I prefer to recall Keillor's more individualistic style of years past. For example, in the 1980s he had the humorist Roy Blount, Jr., on the Prairie Home Companion show; Blount did a hilarious sendup of various PC sensibilities: he started out with a trio of backup singers intoning "So fine," in the manner of sixties rock groups. First, someone objects to the singers being black (racist), then to their being female (sexist), then to their being young (ageist), so the end result ( as I recall) was three old white guys singing "So fine."

Similarly, when Keillor had a daily radio program on Minnesota Public Radio, he would sometimes poke fun at the earnest types at places like the University of Minnesota who were pushing their multi-culti agenda even back then. But those quirks seem to have disappeared.

I don't listen to his Saturday show much anymore (the Guy Noir sketches are hard to bear, and there isn't as much bluegrass as there used to be when Hotrise was on regularly). But it seems to me that the appeal of the Lake Wobegon monologues lay in the balance or tension between poking fun at small-town foibles and celebrating (albeit hedged with irony) small-town verities and values.

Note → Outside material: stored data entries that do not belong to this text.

(** * Azure Monitor exporter: factory and trace exporter

    A shallow embedding of [factory.go] and [traceexporter.go] of the
    OpenTelemetry collector's Azure Monitor exporter.

    The exporter talks to three collaborators: the zap logger, the
    Application Insights client library (telemetry client, transport
    channel, diagnostics listener) and the collector's pdata batches.
    Calls on collaborators are recorded, in program order, in the [trace]
    of a [World]; the Go code becomes state-passing code over that world. *)

From Stdlib Require Import List String ZArith Lia Bool.
Import ListNotations.

Open Scope string_scope.
Open Scope list_scope.
Open Scope Z_scope.

(** ** Go basics *)

(** [time.Duration]: a count of nanoseconds. *)
Definition Duration := Z.
Definition Second : Duration := 1000000000.

(** Go's [error] values met in the two files: [errors.New msg] and the
    wrapper built by [consumererror.Permanent]. [None : option error] is
    Go's [nil] error. *)
Inductive error : Type :=
| errorsNew (msg : string)
| Permanent (e : error).

(** ** package zap *)
Module zap.

Inductive Level : Type :=
| DebugLevel | InfoLevel | WarnLevel | ErrorLevel
| DPanicLevel | PanicLevel | FatalLevel.

Definition rank (l : Level) : Z :=
  match l with
  | DebugLevel => -1 | InfoLevel => 0 | WarnLevel => 1 | ErrorLevel => 2
  | DPanicLevel => 3 | PanicLevel => 4 | FatalLevel => 5
  end.

(** A logger is known here by its name, by the lowest level its core has
    enabled, and by what its core lets through among the enabled entries
    (a sampling core may turn some down). *)
Record Logger : Type := {
  name : string;
  level : Level;
  admits : Level -> string -> bool
}.

Definition Enabled (lg : Logger) (lvl : Level) : bool :=
  rank (level lg) <=? rank lvl.

(** Structured fields passed to a log call.  [Stringer] stands for
    [zap.String key (d.String())] of a duration [d]. *)
Inductive Field : Type :=
| Int (key : string) (v : Z)
| Error (e : option error)
| Stringer (key : string) (d : Duration).

Record CheckedEntry : Type := { entryLevel : Level; entryMessage : string }.

(** [logger.Check lvl msg] for a level below DPanic, which is all the
    exporter asks about: nil when [lvl] is not enabled, otherwise the
    entry if the core takes it. *)
Definition Check (lg : Logger) (lvl : Level) (msg : string)
  : option CheckedEntry :=
  if Enabled lg lvl
  then if admits lg lvl msg
       then Some {| entryLevel := lvl; entryMessage := msg |}
       else None
  else None.

End zap.

(** ** package contracts *)
Module contracts.

(** The wire envelope.  [Data] is an [interface{}] in Go; the exporter
    never looks into it, so its type is left open. *)
Record Envelope (D : Type) : Type := {
  Name : string;
  Time : string;
  IKey : string;
  Tags : list (string * string);
  Data : D
}.
Arguments Name {D} _.
Arguments Time {D} _.
Arguments IKey {D} _.
Arguments Tags {D} _.
Arguments Data {D} _.

(** The assignment [envelope.IKey = k]. *)
Definition setIKey {D} (e : Envelope D) (k : string) : Envelope D :=
  {| Name := Name e; Time := Time e; IKey := k;
     Tags := Tags e; Data := Data e |}.

End contracts.

(** ** package appinsights *)
Module appinsights.

Record TelemetryConfiguration : Type := {
  InstrumentationKey : string;
  EndpointUrl : string;
  MaxBatchSize : Z;
  MaxBatchInterval : Duration
}.

Definition NewTelemetryConfiguration (ikey : string)
  : TelemetryConfiguration :=
  {| InstrumentationKey := ikey;
     EndpointUrl := "https://dc.services.visualstudio.com/v2/track";
     MaxBatchSize := 1024;
     MaxBatchInterval := 10 * Second |}.

(** A transport channel is a reference to an object owned by the
    library; references are numbered in allocation order. *)
Definition TelemetryChannel := nat.

Record TelemetryClient : Type := {
  clientConfig : TelemetryConfiguration;
  Channel : TelemetryChannel
}.

(** The closure handed to [NewDiagnosticsMessageListener], represented
    by the variable it captures: the exporter only ever builds the
    handler that forwards to [logger.Debug]. *)
Inductive DiagnosticsMessageHandler : Type :=
| ForwardToDebug (lg : zap.Logger).

(** The receive end of the channel returned by [Close]: [fires] tells
    whether a value is ever delivered on it. *)
Record Signal : Type := { signalOf : TelemetryChannel; fires : bool }.

End appinsights.

(** ** package pdata *)
Module pdata.
Section Traces.
Context {Resource InstrumentationLibrary Span : Type}.

Record InstrumentationLibrarySpans : Type := {
  ilsLibrary : InstrumentationLibrary;
  Spans : list Span
}.

Record ResourceSpans : Type := {
  rsResource : Resource;
  rsInstrumentationLibrarySpans : list InstrumentationLibrarySpans
}.

(** A batch: resource groups, each with its instrumentation-library
    groups, each with its spans, all in input order. *)
Definition Traces : Type := list ResourceSpans.

Fixpoint countLibraries (ilss : list InstrumentationLibrarySpans)
         (spanCount : Z) : Z :=
  match ilss with
  | [] => spanCount
  | ils :: rest =>
      countLibraries rest (spanCount + Z.of_nat (List.length (Spans ils)))
  end.

Fixpoint countResources (rss : list ResourceSpans) (spanCount : Z) : Z :=
  match rss with
  | [] => spanCount
  | rs :: rest =>
      countResources rest
        (countLibraries (rsInstrumentationLibrarySpans rs) spanCount)
  end.

(** [td.SpanCount()]: the two nested loops adding up [Spans().Len()].
    Counts are Go [int]s.  They are kept in [Z]: a batch held in memory
    has fewer spans than the largest [int], and the exporter only counts
    up to the span count and subtracts from it, so nothing wraps. *)
Definition SpanCount (td : Traces) : Z := countResources td 0.

End Traces.
Arguments InstrumentationLibrarySpans : clear implicits.
Arguments ResourceSpans : clear implicits.
Arguments Traces : clear implicits.
End pdata.

(** ** The world: collaborators as seen from the exporter *)

Section World.
Context {D : Type}.

Inductive Event : Type :=
| EvNewTelemetryClient (ch : appinsights.TelemetryChannel)
                       (c : appinsights.TelemetryConfiguration)
| EvNewDiagnosticsMessageListener (h : appinsights.DiagnosticsMessageHandler)
| EvLog (lg : zap.Logger) (lvl : zap.Level) (msg : string)
        (fields : list zap.Field)
| EvSend (ch : appinsights.TelemetryChannel) (e : contracts.Envelope D)
| EvClose (ch : appinsights.TelemetryChannel) (timeout : Duration)
| EvReceive (ch : appinsights.TelemetryChannel).

(** [trace]: the calls made so far, oldest first.  [nextChannel]: the
    next free channel reference.  [drains ch t]: the transport's side of
    [Close]: whether the signal of closing [ch] with time-out [t] is ever
    delivered. *)
Record World : Type := {
  trace : list Event;
  nextChannel : nat;
  drains : appinsights.TelemetryChannel -> Duration -> bool
}.

Definition St (A : Type) : Type := World -> A * World.

Definition ret {A} (a : A) : St A := fun w => (a, w).

Definition bind {A B} (m : St A) (k : A -> St B) : St B :=
  fun w => let (a, w') := m w in k a w'.

Definition emit (e : Event) : St unit :=
  fun w => (tt, {| trace := trace w ++ [e];
                   nextChannel := nextChannel w;
                   drains := drains w |}).

(** The events a computation adds to the trace of [w]. *)
Definition emitted {A} (m : St A) (w : World) : list Event :=
  skipn (List.length (trace w)) (trace (snd (m w))).

End World.
Arguments Event : clear implicits.
Arguments World : clear implicits.
Arguments St : clear implicits.

Declare Scope st_scope.
Delimit Scope st_scope with st.
Notation "x <- m ;; k" := (bind m (fun x => k))
  (at level 61, m at next level, right associativity) : st_scope.
Notation "m ;; k" := (bind m (fun _ => k))
  (at level 61, right associativity) : st_scope.
Open Scope st_scope.

(** ** Calls on the collaborators *)

Section Calls.
Context {D : Type}.

(** [logger.Debug msg fields] and [logger.Info msg fields]. *)
Definition Debug (lg : zap.Logger) (msg : string) (fields : list zap.Field)
  : St D unit :=
  emit (EvLog lg zap.DebugLevel msg fields).

Definition Info (lg : zap.Logger) (msg : string) (fields : list zap.Field)
  : St D unit :=
  emit (EvLog lg zap.InfoLevel msg fields).

(** [channel.Send envelope]: fire and forget. *)
Definition Send (ch : appinsights.TelemetryChannel)
  (envelope : contracts.Envelope D) : St D unit :=
  emit (EvSend ch envelope).

(** [channel.Close timeout]: returns at once with the completion signal. *)
Definition Close (ch : appinsights.TelemetryChannel) (timeout : Duration)
  : St D appinsights.Signal :=
  fun w =>
    ({| appinsights.signalOf := ch;
        appinsights.fires := drains w ch timeout |},
     snd (emit (EvClose ch timeout) w)).

(** [<-signal]: the receive blocks until a value is delivered; [None] is
    a receive that never returns. *)
Definition Receive (s : appinsights.Signal) (w : World D)
  : option (unit * World D) :=
  if appinsights.fires s
  then Some (emit (EvReceive (appinsights.signalOf s)) w)
  else None.

(** [appinsights.NewTelemetryClientFromConfig c]: allocates a client with
    a fresh in-memory channel. *)
Definition NewTelemetryClientFromConfig
  (c : appinsights.TelemetryConfiguration)
  : St D appinsights.TelemetryClient :=
  fun w =>
    let ch := nextChannel w in
    ({| appinsights.clientConfig := c; appinsights.Channel := ch |},
     {| trace := trace w ++ [EvNewTelemetryClient ch c];
        nextChannel := S ch;
        drains := drains w |}).

(** [appinsights.NewDiagnosticsMessageListener handler]. *)
Definition NewDiagnosticsMessageListener
  (h : appinsights.DiagnosticsMessageHandler) : St D unit :=
  emit (EvNewDiagnosticsMessageListener h).

(** What the library does with a diagnostics message [msg] when it calls
    an attached handler: the body of the closure in
    [getTransportChannel], [logger.Debug(msg); return nil]. *)
Definition callHandler (h : appinsights.DiagnosticsMessageHandler)
  (msg : string) : St D (option error) :=
  match h with
  | appinsights.ForwardToDebug logger =>
      Debug logger msg [] ;;
      ret None
  end.

End Calls.

(** ** config.go and the collector's configuration interface *)

Module configmodels.

Record ExporterSettings : Type := { TypeVal : string; NameVal : string }.

End configmodels.

(** The fields of [Config] that the two files read or set;
    [ExporterSettings] is the embedded struct. *)
Record Config : Type := {
  ExporterSettings : configmodels.ExporterSettings;
  Endpoint : string;
  InstrumentationKey : string;
  MaxBatchSize : Z;
  MaxBatchInterval : Duration;
  ShutdownTimeout : Duration
}.

(** A value of the interface [configmodels.Exporter], by dynamic type: a
    [Config] of this exporter, or the configuration of some other
    exporter. *)
Inductive configmodels_Exporter : Type :=
| OfConfig (c : Config)
| OfOtherType (s : configmodels.ExporterSettings).

(** The type assertion of [cfg] to a pointer to [Config], in its comma-ok
    form: [None] is [ok = false]. *)
Definition asConfig (cfg : configmodels_Exporter) : option Config :=
  match cfg with
  | OfConfig c => Some c
  | OfOtherType _ => None
  end.

(** [component.ExporterCreateParams]. *)
Record ExporterCreateParams : Type := { Logger : zap.Logger }.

Take, for example, the mother who comes to visit her married son (or daughter, I can't remember) in "the Cities." She is puzzled by their sophisticated, well-heeled ways. When they give a party, she heads for the kitchen to help, only to discover the catering crew; she does not have to do any work, which is disorienting. So is the idea of food in the living room. I did not get the idea that Keillor was having fun at the Lake Wobegon mom's expense.

So too with the anecdote about the grown children who return to Lake Wobegon at Christmas and pretend for the sake of the grandparents that the grandchildren are being raised as good Lutherans or Catholics, when the parents are in fact neglecting the religious formation of the kids. I did not see that as anything but Keillor poking fun at the hypocrisy of the parents and perhaps lamenting the loss of religious tradition.

As I say, I don't listen to PHC much these days, but I wonder if that balance is still there.

After 9/11, I was interested to see if and how Keillor would handle this attack on America. He did work it into a monologue: a Lake Wobegon family had a son who was killed in the World Trade Center. But it was as if the building had been destroyed by a tornado or some other force of nature. It seemed beyond Keillor's worldview to say anything about Islamists who want to kill the maximum number of Americans. Perhaps saying anything along those lines would be to get too close to the idea that we as a nation should respond to this act of war by going to war. Which was what the Bush administration did, of course.